Both superior acting and singing are essential for that finale. This scene is mentioned in "Anna Karenina" and "Madame Bovary" and was invaluable in helping Beverly Sills, Maria Callas and, most notably, Dame Joan Sutherland to become divas. Part of its allure is its difficulty, vocally and physically.

"It's like a technical somersault. It is acrobatic singing," Strauss Evrard said. "Some of it is written; some is tradition. There is flexibility - we can't totally change but we can adjust... according to how we feel the music that night. But each performance will be different."

While performing these musically complex arias, Strauss Evrard must also concentrate on acting as if she has gone insane.

"To understand and portray her evolution through the three acts is very difficult. To build her character from the first act to the third act requires a lot of introspection and research," she said.

"I don't act crazy. I don't jump up and down or run all over the stage. There's not only one way to act crazy. There's confusion, for example - in one part, I think my brother is my lover." However, "it is filled with movement and is physically demanding. The gowns are 20 pounds each, at a minimum. And I chase after images and am up and down on my knees - it is very physical."

To prepare herself for the role, Strauss Evrard not only studied Scott's novel but saw and heard "many others perform the role. But I don't want to be a thief. I act my own way. Maria Callas and others have done it their way. I am adapting the role to my own needs."

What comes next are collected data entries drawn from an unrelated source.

(* ===== verification/Rcu.v ===== *)
(** * Grace periods and reclamation, [synchronize_rcu] of [kernel/list_proc.c]

    [synchronize_rcu] polls the other harts without any lock that they take,
    so it is a state machine here: [sync_step] performs one read of another
    hart's [struct cpu] (its [idle] flag or one word of its saved context),
    with [pc] saying where in the two loops it stands.  [synchronize_rcu] runs
    it over the values that the [cpus] array has at its successive reads.  The
    [system] section interleaves it with harts that run [rcu_read_lock],
    [rcu_read_unlock], the loads of a traversal and stores to their own
    [struct cpu], with writers that publish and unlink nodes, and with
    [knfree], which lets a node's memory be overwritten.  Every hart may do
    anything at any time; the read-side sections that break the rules of RCU
    are marked, and the theorems are about the others. *)
From stdpp Require Import base gmap strings numbers option list.
From S2P Require Import Prelude Layout Machine Memory Kernel Demo RcuList.
Open Scope Z_scope.

(** ** [synchronize_rcu] *)

(** The words of a [struct context] in memory order, as the compiler copies
    them. *)
Definition ctx_words (c : context) : list Z :=
  [ra c; sp c; s0 c; s1 c; s2 c; s3 c; s4 c; s5 c; s6 c; s7 c; s8 c; s9 c; s10 c; s11 c].

Definition ctx_of_words (l : list Z) : context :=
  let w i := nth i l 0 in
  mkContext (w 0%nat) (w 1%nat) (w 2%nat) (w 3%nat) (w 4%nat) (w 5%nat) (w 6%nat)
    (w 7%nat) (w 8%nat) (w 9%nat) (w 10%nat) (w 11%nat) (w 12%nat) (w 13%nat).
(** ** Field updates *)

Definition setb_valid (x : Z) (s : buf) : buf :=
  mkBuf x (b_disk s) (b_dev s) (b_blockno s) (b_lock s) (b_refcnt s) (b_prev s) (b_next s) (b_data s).
Definition setb_disk (x : Z) (s : buf) : buf :=
  mkBuf (b_valid s) x (b_dev s) (b_blockno s) (b_lock s) (b_refcnt s) (b_prev s) (b_next s) (b_data s).
Definition setb_dev (x : Z) (s : buf) : buf :=
  mkBuf (b_valid s) (b_disk s) x (b_blockno s) (b_lock s) (b_refcnt s) (b_prev s) (b_next s) (b_data s).
Definition setb_blockno (x : Z) (s : buf) : buf :=
  mkBuf (b_valid s) (b_disk s) (b_dev s) x (b_lock s) (b_refcnt s) (b_prev s) (b_next s) (b_data s).
Definition setb_lock (x : sleeplock) (s : buf) : buf :=
  mkBuf (b_valid s) (b_disk s) (b_dev s) (b_blockno s) x (b_refcnt s) (b_prev s) (b_next s) (b_data s).
Definition setb_refcnt (x : Z) (s : buf) : buf :=
  mkBuf (b_valid s) (b_disk s) (b_dev s) (b_blockno s) (b_lock s) x (b_prev s) (b_next s) (b_data s).
Definition setb_prev (x : nat) (s : buf) : buf :=
  mkBuf (b_valid s) (b_disk s) (b_dev s) (b_blockno s) (b_lock s) (b_refcnt s) x (b_next s) (b_data s).
Definition setb_next (x : nat) (s : buf) : buf :=
  mkBuf (b_valid s) (b_disk s) (b_dev s) (b_blockno s) (b_lock s) (b_refcnt s) (b_prev s) x (b_data s).
Definition setb_data (x : block) (s : buf) : buf :=
  mkBuf (b_valid s) (b_disk s) (b_dev s) (b_blockno s) (b_lock s) (b_refcnt s) (b_prev s) (b_next s) x.

Definition setl_lock (x : spinlock) (s : log_t) : log_t :=
  mkLog x (lg_start s) (lg_size s) (lg_outstanding s) (lg_committing s) (lg_dev s) (lg_lh s).
Definition setl_start (x : Z) (s : log_t) : log_t :=
  mkLog (lg_lock s) x (lg_size s) (lg_outstanding s) (lg_committing s) (lg_dev s) (lg_lh s).
Definition setl_size (x : Z) (s : log_t) : log_t :=
  mkLog (lg_lock s) (lg_start s) x (lg_outstanding s) (lg_committing s) (lg_dev s) (lg_lh s).
Definition setl_outstanding (x : Z) (s : log_t) : log_t :=
  mkLog (lg_lock s) (lg_start s) (lg_size s) x (lg_committing s) (lg_dev s) (lg_lh s).
Definition setl_committing (x : Z) (s : log_t) : log_t :=
  mkLog (lg_lock s) (lg_start s) (lg_size s) (lg_outstanding s) x (lg_dev s) (lg_lh s).
Definition setl_dev (x : Z) (s : log_t) : log_t :=
  mkLog (lg_lock s) (lg_start s) (lg_size s) (lg_outstanding s) (lg_committing s) x (lg_lh s).
Definition setl_lh (x : logheader) (s : log_t) : log_t :=
  mkLog (lg_lock s) (lg_start s) (lg_size s) (lg_outstanding s) (lg_committing s) (lg_dev s) x.
Lemma brelse_refines_witness :
  wp (brelse (im := demo_image) (demo_read (mkDisk ∅ [])).1) (fun _ s' =>
    bio s' (release_blk 5 (acquire_blk (mkDisk ∅ []) 1 5 ∅))
      (to_front (demo_read (mkDisk ∅ [])).1 (rev (seq 0 HEAD))))
    (demo_read (mkDisk ∅ [])).2.
Proof.
  destruct (demo_read_bio (mkDisk ∅ [])) as (HB & HH & Hd & w & d & bs & Hk).
  destruct (demo_read (mkDisk ∅ [])) as [b s]. cbn [fst snd] in *. eapply wp_conseq.
  - apply (brelse_refines (WO := demo_world_ok) _ _ _ _ 5 (mkA (disk_get (mkDisk ∅ []) 5) 1 (Some 1)) HB HH).
    + reflexivity.
    + rewrite Hk. reflexivity.
    + intros _. by rewrite Hd.
  - intros u s' (H1 & _). exact H1.
Defined.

Strauss Evrard, who also played all four "heroines" in the Virginia Opera's season opener, "Tales of Hoffmann," found a remedy for the physicality of her parts during that first visit to Tidewater: "I found a very good massage therapist here in Norfolk. I was quite sore after playing the doll in 'Hoffman.' It was hard to be so stiff for so long!"

Although "our schedule is quite tough, and Lucia is very hard on the voice," Strauss Evrard is excited to be back in Norfolk. "It's a lovely town and a wonderful opera house. Everyone in the cast is great, and I know the show will be, too."

When Strauss Evrard hits her final, famous E-flat at the end of the mad scene, she said, she's confident audiences will be delirious.